Although I'm not French but Russian... who actually lives in Australia but wants to travel around the world and go to France one day to improve her French ;-) But I love this movie... even more than I loved the book... It's absolutely brilliant and always inspires me so much. I think through all the years the main character has influenced my own character so much... that my friends sometimes say I act and even look a bit like Angelique.So I don't really think that the movie isn't well known... It beats all the modern Hollywood soapy dramas. And I absolutely vote for it!

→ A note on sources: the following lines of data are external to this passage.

Lemma backspace_holds w b log lo :
  box_holds b log lo ->
  exists w' b', backspace w b = Some (w', b') /\
    box_holds b' (log_step b Backspace log) (lo_step b Backspace log lo) /\
    char_w b' = char_w b /\ max b' = max b /\ (head b < tail b -> box_char b' (tail b') = Some 95).
Proof.
  intros Hb. unfold backspace, log_step, lo_step. destruct (Z.leb_spec (tail b) (head b)).
  { exists w, b. do 4 (split; [done|]). lia. }
  pose proof (bh_ok _ _ _ Hb) as (Hw & Hm & Hl & Hh & Ht). pose proof (bh_tail _ _ _ Hb) as Htail.
  destruct (holds_put b log lo (tail b) 32 Hb) as (b1 & -> & H1 & E1 & E2 & E3 & E4 & _); [lia|]. cbn [mbind option_bind].
  set (b2 := with_text b1 (tail b1 - 1) (text b1)).
  assert (box_holds b2 (take (length log - 1) log) lo) as H2.
  { destruct H1 as [(A1 & A2 & A3 & A4 & A5) Hline Hhead Ht1 Hlo Htx]. split; cbn; try done; try lia.
    - unfold buffer_ok. cbn. split_and!; try done; lia.
    - rewrite length_take. lia.
    - intros i Hi. rewrite lookup_take_lt by lia. apply Htx. lia. }
  destruct (holds_put b2 _ _ (tail b2) 95 H2) as (b3 & -> & H3 & F1 & F2 & F3 & F4 & _ & Hcur); [cbn; lia|].
  cbn [mbind option_bind]. destruct (set_redraw_rect_text (tail b) (tail b3) w b3) as (T1 & T2 & T3 & T4 & T5).
  destruct (set_redraw_rect _ _ w b3) as [w5 b5]. cbn [snd] in *. exists w5, b5. split; [done|].
  split; [by apply (holds_ext b3)|]. cbn [b2 with_text char_w max tail] in *.
  split; [congruence|]. split; [congruence|]. intros _. unfold box_char in *. by rewrite T1, T3, T5, F4.
Qed.
End box.

(** C31: a text box is a log of characters.  Whatever is printed or erased, no
    access leaves the ring and the ring holds the end of the log: printing
    appends the last [max] characters, a newline being the blanks up to the end
    of the line; a backspace takes the last character away unless the box is
    empty.  What the ring can hold shrinks to its size less one line, which the
    cursor and the blanks after it use, and the cursor is at the end of the log. *)
Theorem textbox_holds_log op w b log lo :
  box_holds b log lo ->
  exists w' b', box_step op (w, b) = Some (w', b') /\
    box_holds b' (log_step b op log) (lo_step b op log lo) /\ char_w b' = char_w b /\ max b' = max b /\
    ((exists cs, op = Print cs) \/ head b < tail b -> box_char b' (tail b') = Some 95).
Proof.
  intros Hb. destruct op as [cs|]; cbn [box_step fst snd].
  - destruct (print_holds cs w b log lo Hb) as (w' & b' & E & H & E1 & E2 & Hc). by exists w', b'.
  - destruct (backspace_holds w b log lo Hb) as (w' & b' & E & H & E1 & E2 & Hc). exists w', b'.
    do 4 (split; [done|]). intros [[cs Hcs]|Hlt]; [done|by apply Hc].
Qed.
(* ===== verification/Shell.v ===== *)
(** * The shell: [user/shell.cpp]

    Its windows, the thread that passes keys to the terminal and the command
    loop.  The addresses of string literals are chosen by the compiler: [literal]
    gives them; the windows of the process are the slots of its [Environment]. *)
From Stdlib Require Import String Ascii.
From S2P Require Import Prelude Str Queue Process Shapes Objects Gui Terminal.

(** The characters of a literal. *)
Definition codes (s : string) : list Z := map (fun c => Z.of_N (N_of_ascii c)) (list_ascii_of_string s).

Definition nl : string := String "010"%char EmptyString.

(** ** The windows of the shell *)

Definition set_slot (i : Z) (w : Window) (windows : Z -> Window) : Z -> Window := fun j => if j =? i then w else windows j.

Definition with_ids (w : Window) (wid z : Z) : Window :=
  {| winclass := winclass w; rect := rect w; redraw_rect := redraw_rect w; display_data := display_data w; zindex := z;
     id := wid; parent_id := parent_id w; needs_update := needs_update w; needs_redraw := needs_redraw w |}.
Lemma greets t m : image_ok m -> term_holds t [] ->
  exists m' t', println (text_write shell_write) print_buffer literal [AStr (literal "Shell accepting commands:")] (Some t) m = Some (m', Some t') /\
    image_ok m' /\ term_holds t' [] /\ box_run [Print greeting] (box t) = Some (box t').
Proof.
  intros Hi Ht. assert (readable print_buffer m (literal "Shell accepting commands:", codes "Shell accepting commands:")) as Hr
    by (destruct Hi as [_ Hl]; apply Forall_cons in Hl as [_ [Hl _]%Forall_cons]; exact Hl).
  pose proof (println_strs shell_write print_buffer literal [(literal "Shell accepting commands:", codes "Shell accepting commands:")] (Some t) m
    ltac:(by constructor) (image_literals m Hi)) as H.
  cbn [map concat fst snd] in H. rewrite app_nil_r in H. destruct H as (m' & E & Ho).
  destruct (shell_writes [greeting] t [] Ht) as (t' & Et & Ht' & Hb). cbn [foldl] in Et. fold greeting in E. rewrite Et in E.
  exists m', t'. split; [exact E|]. split; [by apply (image_outside m)|]. by split.
Qed.
(** ** What the timer handler draws *)

(** [kprint_process_tag]: [p], [c], [dt] and [e] are the addresses of "P(", ":",
    ":DT=" and ")", [buf] that of [tmp_buf], [diff] the low word of the difference
    of the time stamps. *)
Definition kprint_process_tag (VGA_WIDTH VGA_HEIGHT : Z) (ASCII_MAP : Z -> Z) (p c dt e buf : Z) (proc_id thread_index diff : Z)
    (m : mem) (fb : framebuffer) : option (mem * framebuffer) :=
  '(len, o) ← sprint {| o_mem := m; o_dst := buf; o_len := 64 |}
    [AStr p; AInt proc_id; AStr c; AInt thread_index; AStr dt; AHex (s32 diff); AStr e];
  if negb (len <? 64) then None else
  let m := mupd (o_mem o) (buf + len) 0 in
  let fb := rect_fill VGA_WIDTH VGA_HEIGHT {| rl := 850; rt := 30; rr := 850 + len * CHAR_SPACING_X; rb := 30 + CHAR_SPACING_Y |} BLACK fb in
  Some (m, snd (render_text_xy VGA_WIDTH VGA_HEIGHT ASCII_MAP (Str.text m buf len) 850 30 GREY fb)).
(** With one entry per key, a key stands before one value only. *)
Lemma wf_unique k v v' m :
  JsMap.wf m -> In (k, v) (JsMap.entries m) -> In (k, v') (JsMap.entries m) -> v = v'.
Proof.
  unfold JsMap.wf, JsMap.entries. induction m as [|[k0 v0] m IH]; simpl; [tauto|].
  intros Hwf. inversion Hwf as [|? ? Hnin Hnd]; subst.
  assert (Hkey : forall u, In (k0, u) m -> False).
  { intros u Hin. apply Hnin. unfold JsMap.keys. apply in_map_iff. now exists (k0, u). }
  intros [H1|H1] [H2|H2].
  - congruence.
  - injection H1 as <- <-. now destruct (Hkey v').
  - injection H2 as <- <-. now destruct (Hkey v).
  - now apply IH.
Qed.

Lemma wf_set k v m : JsMap.wf m -> JsMap.wf (JsMap.set k v m).
Proof.
  unfold JsMap.wf. intros Hwf.
  destruct (in_dec string_dec k (JsMap.keys m)) as [Hin|Hnin].
  - now rewrite keys_set_present.
  - rewrite keys_set_absent by assumption.
    apply NoDup_app; [assumption | repeat constructor; simpl; tauto |].
    intros a Ha [<-|[]]. tauto.
Qed.

Lemma keys_delete_subset k k' m : In k' (JsMap.keys (JsMap.delete k m)) -> In k' (JsMap.keys m).
Proof.
  induction m as [|[k0 v0] m IH]; simpl; [tauto|].
  destruct (k =? k0)%string; simpl; tauto.
Qed.

Lemma wf_delete k m : JsMap.wf m -> JsMap.wf (JsMap.delete k m).
Proof.
  unfold JsMap.wf. induction m as [|[k0 v0] m IH]; simpl; [trivial|].
  intros Hwf. inversion Hwf as [|? ? Hnin Hnd]; subst.
  destruct (k =? k0)%string; simpl; [assumption|].
  constructor; [|auto].
  intros Hin. apply Hnin. eapply keys_delete_subset; eassumption.
Qed.

Lemma delete_at k v pre rest :
  ~ In k (JsMap.keys pre) ->
  JsMap.delete k (pre ++ (k, v) :: rest)%list = (pre ++ rest)%list.
Proof.
  induction pre as [|[k0 v0] pre IH]; simpl.
  - now rewrite String.eqb_refl.
  - intros Hnin. destruct (k =? k0)%string eqn:E.
    + apply String.eqb_eq in E. subst. tauto.
    + f_equal. apply IH. tauto.
Qed.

Anne and her late husband Serge (Golon) wrote absorbing books,with brilliant depictions,be it the court of the Sun King,the Cour des Miracles or a royal galley.Serge Golon was an engineer,and his unusual culture surfaces in the novels:Descartes and analytical geometry,imaginary numbers.With his wife,they smartly blended fiction (Angelique's adventures) with historical facts(Louis XIV's wedding,the rise and fall of superintendent Fouquet,Madame de Montespan and the poisons affair,you name it.They were wonderful when they wrote pastiches of Madame De Sévigné's letters.The books were translated into many a language and deservedly gained a reputation abroad.(which they rarely have in their native France)What about the movies?They completely betray the Golon's excellent historical novels.Bernard Borderie gambled on the superficial plot and turned what could have been a mammoth melodrama à la "forever Amber"(Preminger)into a Barbara Cartlandesque saga.Michèle Mercier,a beautiful actress, provides a good-natured eroticism,in the tradition of Martine Carol in the fifties,but what can she do with such a script?Her career floundered after Angélique ,and however she showed some talent in Italian comedies before.Robert Hossein easily outclasses the rest of the cast.This is the kind of movie(s) that's (are) in need of (a) remake(s)!(a) remake(s) which would do the Golon family justice.